> **Records from a collection**:
#[export] Instance round_to_int_proper mode : Proper (Qeq ==> eq) (round_to_int mode).
Proof.
  intros x y E. unfold round_to_int. cbv zeta.
  assert (Qle_bool 0 x = Qle_bool 0 y) as El by (apply Qleb_comp; [done|exact E]).
  assert (x - inject_Z (Qfloor y) == y - inject_Z (Qfloor y))%Q as Em by by rewrite E.
  assert (x + (1 # 2) == y + (1 # 2))%Q as Ep by by rewrite E.
  assert (x - (1 # 2) == y - (1 # 2))%Q as Es by by rewrite E.
  destruct mode; rewrite ?El, ?(Qfloor_comp _ _ E), ?(Qceiling_comp _ _ E),
    ?(Qfloor_comp _ _ Ep), ?(Qceiling_comp _ _ Es); try done.
  by rewrite (Qcompare_comp _ _ Em (1 # 2) (1 # 2) (Qeq_refl _)).
Qed.

#[export] Instance round_Q_proper mode : Proper (Qeq ==> eq ==> Qeq) (round_Q mode).
Proof. intros x y E s ? <-. unfold round_Q. by rewrite E. Qed.

Lemma Q10_nonzero k : ~ (Q10 k == 0)%Q.
Proof. apply Qpower_not_0. done. Qed.

Lemma Q10_add j k : (Q10 (j + k) == Q10 j * Q10 k)%Q.
Proof. apply Qpower_plus. done. Qed.

Lemma Q10_Z k : 0 <= k -> (Q10 k == inject_Z (10 ^ k))%Q.
Proof. intros H. unfold Q10. by rewrite Zpower_Qpower. Qed.

(** [n / 10 ^ k]. *)
Lemma Q10_div n k : 0 <= k -> (inject_Z n * Q10 (- k) == Qmake n (Z.to_pos (10 ^ k)))%Q.
Proof.
  intros Hk. assert (0 < 10 ^ k) as HP by (apply Z.pow_pos_nonneg; lia).
  unfold Q10. rewrite Qpower_opp. fold (Q10 k). rewrite Q10_Z by done.
  rewrite Qmake_Qdiv, Z2Pos.id by done. done.
Qed.

Lemma dec_Q_pow d : dec_wf d -> (dec_Q d == inject_Z (dec_sval d) * Q10 (- (9 * ROUND_UP (d_frac d))))%Q.
Proof.
  intros Hd. pose proof (wf_frac_words d Hd). rewrite Q10_div, <- DIG_BASE_pow by lia. done.
Qed.

(** Half up and towards infinity by division of integers. *)
Lemma div_half v D : 0 < D -> (v * 2 + D) / (D * 2) = v / D + Z.b2z (D <=? 2 * (v mod D)).
Proof.
  intros HD. pose proof (Z.div_mod v D ltac:(lia)) as E. pose proof (Z.mod_pos_bound v D HD).
  set (q := v / D) in *. set (r := v mod D) in *. clearbody q r. subst v. symmetry.
  destruct (Z.leb_spec D (2 * r)); simpl.
  - apply Z.div_unique with (2 * r - D); [lia|ring].
  - apply Z.div_unique with (2 * r + D); [lia|ring].
Qed.

Lemma div_opp v D : 0 < D -> - (- v / D) = v / D + Z.b2z (negb (v mod D =? 0)).
Proof.
  intros HD. destruct (Z.eqb_spec (v mod D) 0) as [E|E]; simpl.
  - rewrite Z.div_opp_l_z by lia. lia.
  - rewrite Z.div_opp_l_nz by lia. lia.
Qed.

Lemma Qle_bool_make n p : Qle_bool 0 (Qmake n p) = (0 <=? n).
Proof. unfold Qle_bool. simpl. by rewrite Z.mul_1_r. Qed.

(** Rounding a fraction is rounding its absolute value. *)
Lemma round_to_int_mag mode (sign : bool) v D : mode <> HALF_EVEN -> 0 <= v -> 0 < D ->
  round_to_int mode (Qmake (if sign then - v else v) (Z.to_pos D)) =
  (if sign then - round_mag mode sign v D else round_mag mode sign v D).
Proof.
  intros Hm Hv HD. set (p := Z.to_pos D). assert (Zpos p = D) as Ep by (apply Z2Pos.id; lia).
  assert (v = 0 -> round_mag mode sign v D = 0) as H0.
  { intros ->. unfold round_mag. rewrite Z.div_0_l, Z.mod_0_l by lia. destruct mode, sign; try done; unfold rounds_up;
    by rewrite (proj2 (Z.leb_gt D (2 * 0))) by lia. }
  unfold round_mag, rounds_up in *. destruct mode; try done; unfold round_to_int, Qceiling.
  - rewrite Qle_bool_make. destruct sign; simpl Qfloor; rewrite ?Z.opp_involutive, Ep, Z.add_0_r.
    + destruct (Z.leb_spec 0 (- v)); [|done]. assert (v = 0) as -> by lia. by rewrite Z.div_0_l by lia.
    + by rewrite (proj2 (Z.leb_le 0 v)).
  - rewrite Qle_bool_make. destruct sign; simpl Qfloor; rewrite ?Z.mul_1_l, ?Pos2Z.inj_mul, ?Ep.
    + destruct (Z.leb_spec 0 (- v)).
      * assert (v = 0) as Ev by lia. rewrite (H0 Ev), Ev. rewrite Z.div_small; lia.
      * rewrite <- div_half by done. do 2 f_equal. lia.
    + rewrite (proj2 (Z.leb_le 0 v)) by done. by rewrite <- div_half.
  - destruct sign; simpl Qfloor; rewrite ?Z.opp_involutive, Ep.
    + simpl. lia.
    + simpl negb. by rewrite div_opp.
  - destruct sign; simpl Qfloor; rewrite ?Z.opp_involutive, Ep; simpl.
    + rewrite <- div_opp by done. lia.
    + lia.
Qed.

Lemma round_to_int_Z mode n : round_to_int mode (inject_Z n) = n.
Proof.
  unfold round_to_int. cbv zeta. rewrite Qfloor_Z, Qceiling_Z. destruct mode.
  - by destruct (Qle_bool _ _).
  - assert (inject_Z n - inject_Z n == 0)%Q as E by ring.
    by rewrite (Qcompare_comp _ _ E (1 # 2) (1 # 2) (Qeq_refl _)).
  - unfold Qceiling, Qle_bool. simpl. rewrite !Z.mul_1_r.
    destruct (Z.leb_spec 0 n); Z.to_euclidean_division_equations; lia.
  - done.
  - done.
Qed.

(** The value of a decimal whose last word has the weight [10 ^ - (9 * k)]. *)
Lemma dec_Q_shift d n s k : dec_wf d -> ROUND_UP (d_frac d) = k -> 0 <= 9 * k - s ->
  dec_sval d = n * 10 ^ (9 * k - s) -> (dec_Q d == inject_Z n * Q10 (- s))%Q.
Proof.
  intros Hd Hk Hs E. rewrite dec_Q_pow, E, Hk, inject_Z_mult, <- Q10_Z, <- Qmult_assoc, <- Q10_add by done.
  by replace (9 * k - s + - (9 * k)) with (- s) by lia.
Qed.

(** No digit is dropped. *)
Lemma round_Q_exact d scale mode : dec_wf d -> d_frac d <= scale -> (round_Q mode (dec_Q d) scale == dec_Q d)%Q.
Proof.
  intros Hd Hs. pose proof (wf_frac d Hd). pose proof (ROUND_UP_bounds (d_frac d) (wf_frac d Hd)).
  destruct (wf_aligned d Hd) as [q Eq]. set (n := sgn d * q).
  assert (dec_Q d == inject_Z n * Q10 (- d_frac d))%Q as E.
  { apply (dec_Q_shift d n (d_frac d) (ROUND_UP (d_frac d))); [done|done|lia|].
    unfold dec_sval, n, sgn. rewrite Eq. destruct (d_sign d); ring. }
  assert (dec_Q d * Q10 scale == inject_Z (n * 10 ^ (scale - d_frac d)))%Q as E'.
  { rewrite inject_Z_mult, <- Q10_Z, E, <- Qmult_assoc, <- Q10_add by lia.
    by replace (- d_frac d + scale) with (scale - d_frac d) by lia. }
  unfold round_Q. rewrite E', round_to_int_Z, <- E', <- Qmult_assoc, <- Q10_add, Z.add_opp_diag_r.
  apply Qmult_1_r.
Qed.

(** Digits are dropped. *)
Lemma round_Q_drop d scale mode : dec_wf d -> mode <> HALF_EVEN -> scale <= 9 * ROUND_UP (d_frac d) ->
  (round_Q mode (dec_Q d) scale ==
   inject_Z (sgn d * round_mag mode (d_sign d) (dec_val d) (10 ^ (9 * ROUND_UP (d_frac d) - scale))) * Q10 (- scale))%Q.
Proof.
  intros Hd Hm Hs. set (e := 9 * ROUND_UP (d_frac d) - scale). unfold round_Q.
  assert (dec_Q d * Q10 scale == Qmake (dec_sval d) (Z.to_pos (10 ^ e)))%Q as ->.
  { rewrite <- Q10_div, dec_Q_pow, <- Qmult_assoc, <- Q10_add by (done || lia).
    by replace (- (9 * ROUND_UP (d_frac d)) + scale) with (- e) by lia. }
  unfold dec_sval. rewrite round_to_int_mag; [|done|by apply dec_val_nonneg|apply Z.pow_pos_nonneg; lia].
  apply Qmult_comp; [|done]. unfold sgn. destruct (d_sign d); apply inject_Z_injective; lia.
Qed.

(** The result of [decimal_round] for a decimal that loses digits. *)
Lemma round_result_Q from scale mode to' : dec_wf from -> scale < d_frac from -> mode <> HALF_EVEN ->
  round_result from scale mode to' ->
  dec_wf to' /\ d_len to' = d_len from /\ d_frac to' <= Z.max scale 0 /\ (dec_nz from -> dec_nz to') /\
  (dec_Q to' == round_Q mode (dec_Q from) scale)%Q.
Proof.
  intros Hf Hs Hm (W & L & S & F & V & _). destruct (round_frac0 scale) as (H1 & H2 & _).
  pose proof (ROUND_UP_bounds (d_frac from) (wf_frac from Hf)).
  rewrite round_Q_drop by (done || lia). set (R := round_mag _ _ _ _) in *. clearbody R.
  assert (0 <= 9 * ROUND_UP (Z.max scale 0) - scale) as He by lia. rewrite H2 in V.
  split_and!; try done; [lia| |].
  - intros _. unfold dec_nz. rewrite S, V. destruct (Z.eqb_spec R 0) as [ER|HR]; [done|]. intros _.
    assert (0 < 10 ^ (9 * ROUND_UP (Z.max scale 0) - scale)) by (apply Z.pow_pos_nonneg; lia). nia.
  - apply (dec_Q_shift to' _ scale (ROUND_UP (Z.max scale 0))); [done|by rewrite F|done|].
    unfold dec_sval, sgn. rewrite S, V. destruct (Z.eqb_spec R 0) as [ER|_]; [rewrite ER; by destruct (d_sign from)|].
    destruct (d_sign from); ring.
Qed.

(** ** The cases of [decimal_round] *)

(** Zeroes stored behind [A]. *)
Lemma store_after A X n k : Z.of_nat (length A) + k = n -> 0 <= k -> n <= Z.of_nat (length (A ++ X)) ->
  store_down (A ++ X) n (replicate (Z.to_nat k) 0) = Some (A ++ replicate (Z.to_nat k) 0 ++ drop (Z.to_nat k) X).
Proof.
  intros <- Hk Hn. unfold store_down. rewrite length_replicate.
  rewrite (proj2 (Z.leb_le _ _)), (proj2 (Z.leb_le _ _)) by lia. simpl andb. cbv iota.
  rewrite take_app_length' by lia. rewrite drop_app_ge by lia. do 4 f_equal. lia.
Qed.

(** The copy of the operand, or the operand itself. *)
Definition round_copied (from to : decimal_t) : Prop :=
  (exists rest, d_buf to = dec_words from ++ rest) /\ d_len to = Z.of_nat (length (d_buf to)) /\
  d_len to = d_len from /\ d_sign to = d_sign from /\ d_intg from <= d_intg to /\
  ROUND_UP (d_intg to) = ROUND_UP (d_intg from).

> **What is needed**:
Set out, exactly as written, the lines from the line with "(** The copy" to the last line of the records, inclusive, and only those lines.

> **Completed exercise**:
(** The copy of the operand, or the operand itself. *)
Definition round_copied (from to : decimal_t) : Prop :=
  (exists rest, d_buf to = dec_words from ++ rest) /\ d_len to = Z.of_nat (length (d_buf to)) /\
  d_len to = d_len from /\ d_sign to = d_sign from /\ d_intg from <= d_intg to /\
  ROUND_UP (d_intg to) = ROUND_UP (d_intg from).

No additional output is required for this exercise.